- Born: 13 March 1898 London, UK
- Died: 16 February 1969 (aged 70)
- Education: Royal School of Mines
- Known for: metallography
- Awards: OBE (1947)
- Scientific career
- Fields: Metallurgy
- Workplaces: Swansea University College Mond Nickel Company
- Academic advisors: Prof. Sir Harold Carpenter

= Leonard Bessemer Pfeil =

Leonard Bessemer Pfeil (13 March 1898 – 16 February 1969) was a British metallurgist.

==Early life==
Leonard Pfeil was born in London, the son of accountant Leopold Pfeil, and educated at St Dunstan's College, Catford and the Royal School of Mines, where he graduated with a BSc in 1921.

==Career==
Leonard Pfeil was first appointed a Junior Lecturer in Metallurgy in the newly formed Metallurgy Department of the University College of Swansea, where he worked on the metallographic problems of steel and was awarded a D.Sc by the University of London in 1927.

In 1930 he moved to Birmingham to work at the Mond Nickel Company as Assistant Manager of their Research and Development Department. A variety of projects on the use of nickel alloys were suspended during the Second World War in favour of military ones, particularly the development of heat resisting alloys for use in the newly developed gas turbine engines for aircraft. Manufacturing techniques for the successful Nimonic range of nickel alloys were significantly improved.

When the Whittle jet engine was conceived, the need was for a stronger version of the Nimonic alloy then under development (Nimonic 75).

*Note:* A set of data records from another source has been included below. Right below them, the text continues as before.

(** Listings the engine's second filter leaves as they are. *)
Lemma dedup_resources_id ty rs seen out :
  NoDup rs -> (forall r, r ∈ rs -> res_Type r = ty /\ res_ID r <> "" /\ r ∉ seen) ->
  dedup_resources ty rs seen out = out ++ rs.
Proof.
  revert seen out. induction rs as [|r rs IH]; intros seen out Hnd Hrs; cbn [dedup_resources].
  { by rewrite app_nil_r. }
  apply NoDup_cons in Hnd as [Hr Hnd].
  destruct (Hrs r) as (Ht & Hid & Hs); [by left|].
  rewrite (proj2 (String.eqb_eq _ _) Ht), (proj2 (String.eqb_neq _ _) Hid).
  rewrite bool_decide_false by done. cbn [negb orb].
  rewrite IH; [by rewrite <- app_assoc|done|].
  intros r' Hr'. destruct (Hrs r') as (? & ? & ?); [by right|].
  do 2 (split; [done|]). set_solver.
Qed.

Lemma dedup_subjects_id subs seen out :
  NoDup subs -> (forall s, s ∈ subs -> Valid (sub_Tenant s) = true /\ s ∉ seen) ->
  dedup_subjects subs seen out = Ret (out ++ subs).
Proof.
  revert seen out. induction subs as [|s subs IH]; intros seen out Hnd Hs; cbn [dedup_subjects].
  { by rewrite app_nil_r. }
  apply NoDup_cons in Hnd as [Hn Hnd]. destruct (Hs s) as [Hv Hseen]; [by left|].
  rewrite Hv, bool_decide_false by done. cbn [negb].
  rewrite IH; [by rewrite <- app_assoc|done|].
  intros s' Hs'. destruct (Hs s') as [? ?]; [by right|]. split; [done|]. set_solver.
Qed.

Lemma collect_resources_typed h t sub ty low bs seen out :
  (forall r, r ∈ out -> res_Type r = ty /\ res_ID r <> "") ->
  forall r, r ∈ collect_resources h t sub ty low bs seen out -> res_Type r = ty /\ res_ID r <> "".
Proof.
  revert seen out. induction bs as [|b bs IH]; intros seen out Hout; cbn [collect_resources];
    [done|].
  destruct (negb (bool_decide (b_Tenant b = t)) || negb (bool_decide (b_Subject b = sub)));
    cbn [orb]; [by apply IH|].
  destruct (String.eqb_spec (res_Type (b_Resource b)) ty), (String.eqb_spec (res_ID (b_Resource b)) "");
    cbn [negb orb]; try by apply IH.
  destruct (_ && _); [|by apply IH]. apply IH.
  intros r [?| ->%list_elem_of_singleton]%elem_of_app; auto.
Qed.

Lemma collect_subjects_valid h t target n bs seen out seen' out' :
  collect_subjects h t target n bs seen out = Ret (seen', out') ->
  (forall s, s ∈ out <-> s ∈ seen) -> NoDup out ->
  (forall s, s ∈ out -> Valid (sub_Tenant s) = true) ->
  (forall s, s ∈ out' <-> s ∈ seen') /\ NoDup out' /\
  (forall s, s ∈ out' -> Valid (sub_Tenant s) = true).
Proof.
  revert seen out. induction bs as [|b bs IH]; intros seen out; cbn [collect_subjects].
  { by intros [= <- <-]. }
  destruct (negb _ || negb _); [apply IH|].
  destruct (_ <? n)%nat; cbn [orb]; [apply IH|].
  case_bool_decide as Hseen; [apply IH|].
  destruct (Valid _) eqn:Hv; cbn [negb]; [|done].
  intros Heq Hinv Hnd Hval. apply IH in Heq; [done|set_solver| |].
  - apply NoDup_app. split; [done|]. split; [set_solver|apply NoDup_singleton].
  - intros s [?| ->%list_elem_of_singleton]%elem_of_app; auto.
Qed.

Lemma subjects_reqs_valid e t res reqs seen out out' :
  subjects_reqs e t res reqs seen out = Ret out' ->
  (forall s, s ∈ out <-> s ∈ seen) -> NoDup out ->
  (forall s, s ∈ out -> Valid (sub_Tenant s) = true) ->
  NoDup out' /\ (forall s, s ∈ out' -> Valid (sub_Tenant s) = true).
Proof.
  revert seen out. induction reqs as [|req reqs IH]; intros seen out; cbn [subjects_reqs].
  { by intros [= <-]. }
  intros (bs & _ & ([seen1 out1] & Hc & Hrest)%go_bind_Ret_inv)%go_bind_Ret_inv Hinv Hnd Hval.
  apply collect_subjects_valid in Hc as (Hi & Hn & Hv); [|done..]. by eapply IH.
Qed.

Lemma subject_key_inj s1 s2 : Valid (sub_Tenant s1) = true -> Valid (sub_Tenant s2) = true ->
  subject_key s1 = subject_key s2 -> s1 = s2.
Proof.
  destruct s1 as [[v1 b1] ty1 id1], s2 as [[v2 b2] ty2 id2].
  unfold Valid, subject_key; cbn. intros -> -> Hk. by simplify_eq.
Qed.

Section parity.
Context (e : RBAC) (order : list (Action * list Requirement)) (t : ID).
Hypothesis Hord : order ≡ₚ map_to_list (rb_p e).

Lemma order_entry a rs : (a, rs) ∈ order <-> rb_p e !! a = Some rs.
Proof. by rewrite Hord, elem_of_map_to_list. Qed.

Lemma cache_ok_empty sub : cache_ok e t sub ∅.
Proof. intros ?? H. by rewrite lookup_empty in H. Qed.

(** The adapter's keys are the actions the rank engine allows. *)
Lemma rbac_PermissionsFor_keys sub res r :
  rbac_PermissionsFor e order t sub res = Ret r ->
  Superuser r = false /\ gate t sub = Ret tt /\
  forall act, exists d, RBAC_Check e t sub act res = Ret d /\
    (act ∈ Keys r <-> Allowed d = true).
Proof.
  unfold rbac_PermissionsFor, RBAC_Check.
  intros ([] & Hg & (keys & Hkeys & [= <-])%go_bind_Ret_inv)%go_bind_Ret_inv. rewrite Hg. go_simpl.
  do 2 (split; [done|]). intros act. cbn [Keys].
  destruct (perm_actions_spec e t sub res order ∅ ∅ (cache_ok_empty sub)) as [Hact Hall].
  rewrite Hkeys in Hact. specialize (Hall (ex_intro _ keys Hkeys)).
  destruct (rb_p e !! act) as [reqs|] eqn:He.
  - destruct (Hall act reqs) as [d Hd]; [by apply order_entry|].
    exists d. split; [done|]. rewrite Hact. split.
    + intros [?|(rs & d' & Hin%order_entry & Hd' & Hal)]; [set_solver|]. congruence.
    + intros Hal. right. exists reqs, d. by rewrite order_entry.
  - eexists. split; [done|]. cbn. rewrite Hact. split; [|done].
    intros [?|(rs & d' & Hin%order_entry & _)]; [set_solver|congruence].
Qed.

Accordingly, Nimonic 80 was developed and the manufacturing difficulties overcome to the point where an experimental jet plane (E28) with a Whittle engine (Power Jets W.2B) could be flown in 1942, easily outperforming conventional piston-engined fighters. Other projects included the development of diffusion membranes for the separation of uranium isotopes. For his wartime contributions he was awarded the OBE in the 1947 New Year Honours.

After the war Pfeil moved to London as manager of Mond's Research and Development Department to continue his work on Nimonic alloys, becoming a director of Henry Wiggin and Co in 1946 and a director of Mond Nickel in 1951. He served on many official and institutional advisory committees and as President of the Institution of Metallurgists for 1953/54 and of the Institute of Metals for 1957. In 1960 he became Vice-Chairman of International Nickel Limited, the United Kingdom branch of the parent firm, holding the post until his retirement in 1963. He was elected a Fellow of the Royal Society in 1951.

Leonard Pfeil died in 1969. He had married Olive Williams in 1929 and had two sons.